Two years ago in a room in Melbourne sat a passionate video-making, news generating, somewhat sleep-deprived man called Tom Pitney.

In 2015 Pitney had bought two of Fairfax Media’s former youth titles – The Vine and Everguide – and had since been implementing a new strategy to build audiences.

Pitney sold The Vine to Junkee Media in December 2016

A passionate digital marketer, Pitney had been effectively running a “one man shop”; writing the content, selling media space, building the website and the design. And while he loved the job, he had, to put it in his own words, “burnt [him]self out”.

“I had these big grand plans for The Vine and could see this opportunity but didn’t have the resources to take it to the next level,” Pitney tells Mumbrella.
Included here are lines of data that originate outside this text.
(** * River-profile clustering: slope estimation, resampling and clustering

    A shallow embedding of the analysis functions of
    [plot-river-clusters.py] ([find_nearest_idx], [CalculateSlope],
    [ResampleProfiles], [ClusterProfiles]) together with the properties
    of the pipeline they implement.

    Conventions.
    - The script is Python 2 (it uses the [print] statement), so [/] on two
      integers is floor division; [Z.div] is used for it.
    - A float64 is idealised as a rational or the missing value: [cell];
      an angle is a real number or the missing value.
    - numpy arrays and pandas columns are lists; Python integers are [Z].
    - A raised exception is a value of [result].
    - Tables are objects of a store, passed by address; the functions that
      take or return a table run in the monad [M] over the store and a log
      of the stages run.
    - numpy, pandas and [scipy.stats.linregress] are modelled by what their
      documentation says of the calls made; the correlation and the
      hierarchical clustering are a parameter ([Externals]); plotting is
      an event of the log.

    The first part holds the embedding, the statements the properties are
    about and a few sample tables; the second part holds the proofs. *)

From Stdlib Require Import List ZArith QArith Qabs Lia Bool String.
From Stdlib Require Import Sorted Reals Qreals Psatz.
Import ListNotations.

Set Implicit Arguments.
Local Open Scope Z_scope.

(* ================================================================== *)
(** ** Exceptions *)

Inductive exn : Type :=
| KeyError (key : string)
| IndexError
| ValueError (msg : string)
| ZeroDivisionError
| NameError (name : string).

Inductive result (A : Type) : Type :=
| Ok (a : A)
| Raise (e : exn).

Arguments Ok {A} a.
Arguments Raise {A} e.
Lemma SetDeviceMoniker_after_SetResolution_witness :
  let s' := (SetDeviceMoniker sample_pin "other" sample_device).2 in
  (SetDeviceMoniker sample_pin "other"
     (SetResolution XDeviceCapabilities_default 25 sample_device).2).2 = s' /\
  Resolution s' = XDeviceCapabilities_default /\ RequestedFps s' = 0 /\
  VideoInput s' = sample_pin /\
  Listener s' = Listener sample_device /\
  FramesReceived s' = FramesReceived sample_device /\
  same_session sample_device s'.
Proof.
  apply (SetDeviceMoniker_after_SetResolution sample_pin "other"
           XDeviceCapabilities_default 25 sample_device).
  reflexivity.
Defined.

(** X19. [SignalToStop] only signals the exit event, and only on a
    running device; signalling twice is signalling once; and the device
    it was signalled to still counts as running: [SetDeviceMoniker] and
    [SetResolution] are refused and [Start] answers [SuccessCode] without
    creating a thread. *)
Theorem SignalToStop_still_running pin0 moniker resolution requestedFps
    created s :
  IsRunning s = true -> DeviceMoniker s <> ""%string ->
  let s' := SignalToStop s in
  s' = set_ExitEvent true s /\ SignalToStop s' = s' /\
  IsRunning s' = true /\
  SetDeviceMoniker pin0 moniker s' = (false, s') /\
  SetResolution resolution requestedFps s' = (false, s') /\
  Start created s' = (SuccessCode, s', []).
Proof.
  intros Hrun Hm s'. subst s'. unfold SignalToStop. rewrite Hrun.
  assert (IsRunning (set_ExitEvent true s) = true) as Hrun' by exact Hrun.
  rewrite Hrun'. repeat split.
  - unfold SetDeviceMoniker. by rewrite Hrun'.
  - unfold SetResolution. by rewrite Hrun'.
  - by apply Start_running_with_moniker.
Qed.

Lemma SignalToStop_still_running_witness :
  let s' := SignalToStop sample_started in
  s' = set_ExitEvent true sample_started /\ SignalToStop s' = s' /\
  IsRunning s' = true /\
  SetDeviceMoniker sample_pin "other" s' = (false, s') /\
  SetResolution XDeviceCapabilities_default 25 s' = (false, s') /\
  Start true s' = (SuccessCode, s', []).
Proof.
  apply (SignalToStop_still_running sample_pin "other"
           XDeviceCapabilities_default 25 true sample_started).
  - reflexivity.
  - discriminate.
Defined.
“Junkee [Media] are obviously leaders in the youth space and are pushing to be first on that next thing. It was just this perfect fit and this way to scale and tap that next opportunity, being the rise of Gen Z.

“The Vine – along with a lot of our competitors – was covering a lot of news, and was trying to be everything to everyone. While it had The Bachelor and TV it was covering Donald Trump and ‘how fucked is the world’.

“One of the things we were able to do with Punkee was build a really intentional brand culture around exactly what it stood for.”

The need to unite the two brands also came from Junkee Media’s side.

“We saw The Vine was doing some really interesting stuff in the video space. He started doing some of his recaps as The Vine and Neil and I said, ‘whoever is doing that is doing the most interesting thing in the market and we want that,’” Junkee Media publisher Tim Duggan says.

“We tracked them down and found out it was a guy called Tom Pitney, who was running it. We met up with him and said Tom we love what you are doing.”

Pitney went ahead and sold The Vine to Ooh Media’s Junkee Media, moving across to the youth publisher as a result. But The Vine name wasn’t to last long, with Junkee Media relaunching the platform as ‘Punkee’ just four months later.

Tim Duggan: ‘[Tom] started doing some of his recaps as The Vine and Neil and I said, whoever is doing that is doing the most interesting thing in the market and we want that’

“That was where we came up with the idea of Junkee’s cheekier younger sister, Punkee.”

It’s hard to believe that in just 12 months Punkee has generated 45m video views and even harder for the team to believe the brand could win a Mumbrella Award with less than two years under its belt.

Punkee Award Entry – Media Brand Of The Year

For Neil Ackland, CEO of Junkee Media, the brand was always going to work.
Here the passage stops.